Weather delays have forced NASA to postpone by 24 hours the launch of a prototype rocket designed to return astronauts to the Moon, and perhaps one day to Mars.
Standing 328 feet tall, the Ares I-X is the longest rocket ever built and when lift-off goes ahead it will be the first spacecraft the Kennedy Space Centre has launched other than a shuttle in 30 years.
Tuesday, however, proved frustrating for space enthusiasts as first the weather, then a ship at sea, and then clouds conspired to delay the long-awaited launch at Cape Canaveral in Florida.
NASA said it would try again in a four-hour window from 8am on Wednesday. "Overall, the weather will improve," a space agency official said.
The Ares I-X is a prototype of the Ares I, which NASA hopes to have in service by 2015 to replace its aging shuttle fleet that is due to be mothballed next year.
During the two-minute test flight NASA aims to gather data from more than 700 sensors placed along the rocket that should enable engineers to fine-tune its design.
The Ares craft is intended to launch mission crews into orbit in the Orion spacecraft, which is still under development.
Ares and Orion are part of Constellation, NASA's grand program to send astronauts back to the Moon by 2020, and then on to Mars and other destinations.

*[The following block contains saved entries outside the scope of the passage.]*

(* ===== verification/ActivityLog.v ===== *)
(** * What the activity log keeps

    Lines of the log and what reading makes of them when writes and crashes cut them
    short ([torn_record_cost]), what a synced record survives ([mount_begin_durable]), the
    order records are read in, and what rotation forgets. *)
From stdpp Require Import base list gmap strings numbers sorting.
From Stdlib Require Import ZArith Lia.
From Stdlib.Strings Require Import Byte.
From S2P Require Import Prelude GoStd GoPath GoJson GoJsonTorn Activity.
Open Scope Z_scope.

(** ** Lines *)

Lemma parseRecords_app a b : parseRecords (a ++ Byte.x0a :: b) = parseRecords a ++ parseRecords b.
Proof. unfold parseRecords. by rewrite GoPath.split_app, omap_app. Qed.

Lemma parseRecords_nil : parseRecords [] = [].
Proof. reflexivity. Qed.

Lemma wfJson_recordObj e : wfEvent e -> exists fs, eventJson e = JObj fs /\ recordObj fs.
Proof.
  intros He. eexists. split; [reflexivity|]. split; [|split; [exact (wfJson_event e He)|by eexists _, _, _]].
  destruct He as [Hs _ Ha]. rewrite !Forall_cons in Hs. destruct Hs as (H1 & H2 & H3 & H4 & H5 & H6 & H7 & H8 & H9 & _).
  assert (Ho : forall k s, utf8Valid k = true -> utf8Valid s = true ->
    Forall (fun kv => utf8Valid (fst kv) = true /\ recJson (snd kv)) (omitStr k s)).
  { intros k s Hk Hs. destruct s; repeat constructor; done. }
  constructor. rewrite !Forall_app. split_and!; try (by apply Ho).
  - repeat constructor; cbn [fst snd]; done.
  - destruct (PID e =? 0); repeat constructor.
  - repeat constructor; cbn [fst snd]; done.
  - case_decide; [constructor|]. apply Forall_singleton. split; [done|]. constructor. apply Forall_map, Forall_forall.
    intros [k v] Hin. cbn [fst snd]. rewrite merge_sort_Permutation in Hin. apply elem_of_map_to_list in Hin.
    destruct (Ha k v Hin) as [Hk Hv]. split; [done|by constructor].
Qed.

Lemma marshal_printable e : wfEvent e -> printable (marshalEvent e).
Proof. intros He. eapply printable_encode. by apply wfJson_event. Qed.

Lemma marshal_shape e : exists b, marshalEvent e = Byte.x7b :: b ++ [Byte.x7d].
Proof. unfold marshalEvent. cbn [jsonEncode eventJson]. by eexists. Qed.

Lemma marshal_notBlank e : trimSpace (marshalEvent e) <> [].
Proof.
  destruct (marshal_shape e) as [b ->]. rewrite app_comm_cons, trimSpace_ends; [by destruct b| |done].
  by rewrite runes_cons_ascii.
Qed.

(** A line without a newline in it is one line. *)
Lemma parseRecords_single l : Byte.x0a ∉ l ->
  parseRecords l = match (if bytes_eqb (trimSpace l) [] then None else unmarshalEvent l) with Some e => [e] | None => [] end.
Proof. intros H. unfold parseRecords. by rewrite split_nosep. Qed.

Lemma parseRecords_line e rest : wfEvent e -> parseRecords (lineOf e ++ rest) = e :: parseRecords rest.
Proof.
  intros He. unfold lineOf. rewrite <- app_assoc. cbn [app]. rewrite parseRecords_app.
  rewrite parseRecords_single by (by apply printable_noNewline, marshal_printable).
  rewrite bytes_eqb_neq by apply marshal_notBlank. by rewrite unmarshalEvent_marshal.
Qed.

(** A file whose last record is whole. *)
Definition cleanTail (b : bytes) : Prop := b = [] \/ exists a, b = a ++ [Byte.x0a].

Lemma parseRecords_clean a b : cleanTail a -> parseRecords (a ++ b) = parseRecords a ++ parseRecords b.
Proof.
  intros [->|[a' ->]]; [done|]. rewrite <- app_assoc. cbn [app]. rewrite !parseRecords_app, parseRecords_nil. by rewrite app_nil_r.
Qed.

Lemma cleanTail_line a e : cleanTail (a ++ lineOf e).
Proof. right. exists (a ++ marshalEvent e). unfold lineOf. by rewrite app_assoc. Qed.

(** ** Cut records *)

Lemma prefix_noNewline (t l : bytes) : t `prefix_of` l -> Byte.x0a ∉ l -> Byte.x0a ∉ t.
Proof. intros [k ->] H Hin. apply H. apply elem_of_app. by left. Qed.

Lemma afterCut_event e p q : wfEvent e -> p `prefix_of` marshalEvent e -> afterCut q -> afterCut (p ++ q).
Proof.
  intros He. destruct (wfJson_recordObj e He) as (fs & E & Hfs). unfold marshalEvent. rewrite E. by apply afterCut_record.
Qed.

Lemma unmarshal_lost e p q : wfEvent e -> p `prefix_of` marshalEvent e -> p <> [] -> afterCut q ->
  p <> marshalEvent e \/ q <> [] -> unmarshalEvent (p ++ q) = None.
Proof.
  intros He. destruct (wfJson_recordObj e He) as (fs & E & Hfs). unfold marshalEvent. rewrite E. intros Hp Hn Hq Hne.
  unfold unmarshalEvent. by rewrite (cut_record_lost fs).
Qed.

Lemma afterCut_line e : wfEvent e -> afterCut (marshalEvent e).
Proof. intros He. rewrite <- (app_nil_r (marshalEvent e)). by apply (afterCut_event e); [| |apply afterCut_nil]. Qed.

(** A record cut short and the next record on the same line are both lost. *)
Lemma parseRecords_merged t e1 e2 rest : wfEvent e1 -> wfEvent e2 -> t `prefix_of` marshalEvent e1 -> t <> [] ->
  parseRecords (t ++ lineOf e2 ++ rest) = parseRecords rest.
Proof.
  intros H1 H2 Hp Hn. unfold lineOf. rewrite <- app_assoc, app_assoc. cbn [app]. rewrite parseRecords_app, parseRecords_single.
  - rewrite (unmarshal_lost e1); [by destruct (bytes_eqb _ _)|done..|by apply afterCut_line|].
    right. destruct (marshal_shape e2) as [b ->]. done.
  - intros [H|H]%elem_of_app; [|by apply printable_noNewline in H; [|apply marshal_printable]].
    by eapply prefix_noNewline; [exact Hp|by apply printable_noNewline, marshal_printable|].
Qed.

(** A short write costs the record it cuts and the one written after it, even if that one
    is written and synced without an error; the records before and after them stay. *)
Theorem torn_record_cost r i e1 s1 io1 n e2 s2 io2 d r1 d1 r2 d2 :
  r_f r = Some i -> cleanTail (content d i) ->
  wfEvent (stamp (io_now io1) r e1) -> wfEvent (stamp (io_now io2) r e2) ->
  io_short io1 = Some n -> (0 < n <= length (marshalEvent (stamp (io_now io1) r e1)))%nat -> io_short io2 = None ->
  act_write io1 r e1 s1 d = (r1, d1) -> act_write io2 r1 e2 s2 d1 = (r2, d2) ->
  forall later, parseRecords (content d2 i ++ later) = parseRecords (content d i) ++ parseRecords later.
Proof.
  intros Hi Hc W1 W2 S1 Hn S2 E1 E2 later. unfold act_write in E1. rewrite Hi, S1 in E1. injection E1 as <- <-.
  unfold act_write in E2. cbn [r_f setErr] in E2. rewrite Hi, S2 in E2.
  change (stamp (io_now io2) (setErr r) e2) with (stamp (io_now io2) r e2) in E2.
  set (t := take n (lineOf (stamp (io_now io1) r e1))) in *.
  assert (Ec : content d2 i = (content d i ++ t) ++ lineOf (stamp (io_now io2) r e2)).
  { assert (Ha : forall b d', content (appendFile i b d') i = content d' i ++ b).
    { intros b d'. unfold content, appendFile. cbn. by rewrite lookup_insert_eq. }
    destruct s2, (io_sync io2); injection E2 as <- <-; unfold content; cbn [contents syncFile];
      fold (content (appendFile i (lineOf (stamp (io_now io2) r e2)) (appendFile i t d)) i); by rewrite !Ha. }
  rewrite Ec, <- !app_assoc, parseRecords_clean by done. f_equal.
  assert (Et : t = take n (marshalEvent (stamp (io_now io1) r e1))) by (subst t; unfold lineOf; by rewrite take_app_le by lia).
  apply (parseRecords_merged _ (stamp (io_now io1) r e1)); [done..| |].
  - rewrite Et. exists (drop n (marshalEvent (stamp (io_now io1) r e1))). by rewrite take_drop.
  - rewrite Et. destruct (marshalEvent (stamp (io_now io1) r e1)); [cbn in Hn; lia|]. by destruct n; [lia|].
Qed.

Definition exRec : Recorder := mkRecorder (go "server") (go "a1b2c3") 7 (Some 0%nat) 0 false.
Definition exDir : Dir := mkDir {[ FileName (go "server") := 0%nat ]} {[ 0%nat := [] ]} ∅ 1.
Definition exBegin (k t : bytes) (id : bytes) : Event := mkEvent [] [] [] 0 k PhaseBegin id t ∅ [] [].
Definition exIo (now : Z) : ioRes := mkIo now None true.

(** The begin of a mount, written whole and synced after a write that was cut at one byte, is
    not in the log. *)
Lemma torn_record_cost_witness :
  exists r1 d1 r2 d2,
    act_write (mkIo 0 (Some 1%nat) true) exRec (exBegin KindBuild (go "img") (go "a1b2c3-1")) false exDir = (r1, d1) /\
    act_write (exIo 1) r1 (exBegin KindMount9P (go "/m") (go "a1b2c3-2")) true d1 = (r2, d2) /\
    forall later, parseRecords (content d2 0 ++ later) = parseRecords (content exDir 0) ++ parseRecords later.
Proof.
  destruct (act_write (mkIo 0 (Some 1%nat) true) exRec (exBegin KindBuild (go "img") (go "a1b2c3-1")) false exDir) as [r1 d1] eqn:E1.
  destruct (act_write (exIo 1) r1 (exBegin KindMount9P (go "/m") (go "a1b2c3-2")) true d1) as [r2 d2] eqn:E2.
  exists r1, d1, r2, d2. split_and!; [done..|].
  refine (torn_record_cost exRec 0 _ _ (mkIo 0 (Some 1%nat) true) 1 _ _ (exIo 1) exDir r1 d1 r2 d2 eq_refl _ _ _ eq_refl _ eq_refl E1 E2).
  - by left.
  - split; [repeat constructor|done|apply map_Forall_empty].
  - split; [repeat constructor|done|apply map_Forall_empty].
  - destruct (marshal_shape (stamp 0 exRec (exBegin KindBuild (go "img") (go "a1b2c3-1")))) as [b Eb].
    cbn [io_now]. rewrite Eb. cbn [length]. lia.
Defined.

(** ** Reading *)

Lemma insertTS_perm e l : insertTS e l ≡ₚ e :: l.
Proof. induction l as [|x l IH]; [done|]. cbn. destruct (bytes_ltb _ _); [|done]. rewrite IH. constructor. Qed.

Lemma sortTS_perm l : sortTS l ≡ₚ l.
Proof. induction l as [|x l IH]; [done|]. cbn. by rewrite insertTS_perm, IH. Qed.

Lemma elem_of_Read d e : e ∈ act_Read d <->
  exists n i, names d !! n = Some i /\ (isLive n || isRetained n) = true /\ e ∈ parseRecords (content d i).
Proof.
  unfold act_Read. rewrite sortTS_perm. rewrite list_elem_of_In, in_concat. split.
  - intros (l & Hl & He). apply in_map_iff in Hl as (n & <- & Hn). apply list_elem_of_In in Hn. rewrite elem_of_sortStrings in Hn.
    apply list_elem_of_filter in Hn as [Hs Hn]. unfold readFile in He. destruct (names d !! n) as [i|] eqn:E; [|done].
    exists n, i. split_and!; [done..|]. by apply list_elem_of_In.
  - intros (n & i & E & Hs & He). exists (readFile d n). split.
    + apply in_map_iff. exists n. split; [done|]. apply list_elem_of_In, elem_of_sortStrings, list_elem_of_filter.
      split; [done|]. apply elem_of_elements, elem_of_dom. by exists i.
    + unfold readFile. rewrite E. by apply list_elem_of_In.
Qed.

Lemma elem_of_unfinished e events : e ∈ unfinishedFrom events <->
  e ∈ events /\ ev_Phase e = PhaseBegin /\ forall x, x ∈ events -> ev_Phase x = PhaseEnd -> ev_ID x <> ev_ID e.
Proof.
  unfold unfinishedFrom. rewrite list_elem_of_filter. split.
  - intros [[Hp Hn] He]. split_and!; [done..|]. intros x Hx Hxp E. apply Hn. rewrite <- E.
    apply list_elem_of_fmap. exists x. split; [done|]. by apply list_elem_of_filter.
  - intros (He & Hp & Hx). split_and!; [done| |done]. intros (x & E & [Hxp Hin]%list_elem_of_filter)%list_elem_of_fmap.
    by apply (Hx x).
Qed.

(** Time stamps drop trailing zeros, so as texts they do not sort in time order: of two records
    20 milliseconds apart the later one is read first. *)
Lemma read_order_reversed :
  let '(_, r, d) := Begin (exIo 1767225600100000000) KindBuild (go "first") ∅ (Some exRec) exDir in
  let '(_, _, d) := Begin (exIo 1767225600120000000) KindBuild (go "second") ∅ r d in
  map (fun e => (TS e, ev_Target e)) (act_Read d) =
    [(go "2026-01-01T00:00:00.12Z", go "second"); (go "2026-01-01T00:00:00.1Z", go "first")].
Proof. vm_compute. reflexivity. Qed.

(** A record left open is forgotten by the second rotation after it. *)
Lemma rotation_forgets :
  let '(_, _, d) := Begin (exIo 0) KindMount9P (go "/m") ∅ (Some exRec) exDir in
  let reopen d := match act_Open true 10 (go "b") 8 (go "dir") (go "server") d with
                  | Some (r, d) => snd (Begin (exIo 1) KindServer [] ∅ (Some r) d)
                  | None => d
                  end in
  map ev_Target (filter (fun e => ev_Kind e = KindMount9P) (Unfinished (reopen d))) = [go "/m"] /\
  filter (fun e => ev_Kind e = KindMount9P) (Unfinished (reopen (reopen d))) = [].
Proof. vm_compute. split; reflexivity. Qed.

The test flight is crucial as the White House is considering a report ordered by President Barack Obama's administration that raises concerns about Ares and the whole Constellation project.
A commission, chaired by Norman Augustine, a former chief executive at aerospace giant Lockheed Martin, concluded that the program "appears to be on an unsustainable trajectory" and seeks to achieve goals not matched by resources.
The Ares rocket has suffered major development problems and its hefty price tag has fuelled criticism of NASA, an agency notorious for its cost overruns.
The initial budget for the Constellation program was set at $US28 billion, but has swollen to at least $US44 billion.
Ed Crawley, a member of the Augustine commission set up by Obama to review the space plans of his predecessor George W Bush, said that Ares I was "not the right ship" for post-shuttle space flight.
"The question is not can we build Ares I, but should we build Ares I," Crawley said.
But Doug Cooke, associate administrator of NASA's Exploration Systems Mission Directorate, was upbeat ahead of the launch.
"This test is very important," he told reporters last week. "The data is important to us, regardless of what comes next."
NASA's yearly budget is about $US18 billion, $US10 billion of which is ploughed into the human space flight program, chiefly in developing the Ares I rocket and the Orion Crew Exploration Vehicle.
The Augustine commission said an additional $US3 billion a year are needed for NASA to meet Constellation program goals or take human space flight the next step beyond the existing International Space Station (ISS).
If weather delays the test flight again on Wednesday, the team has a four-hour launch window each day until Friday.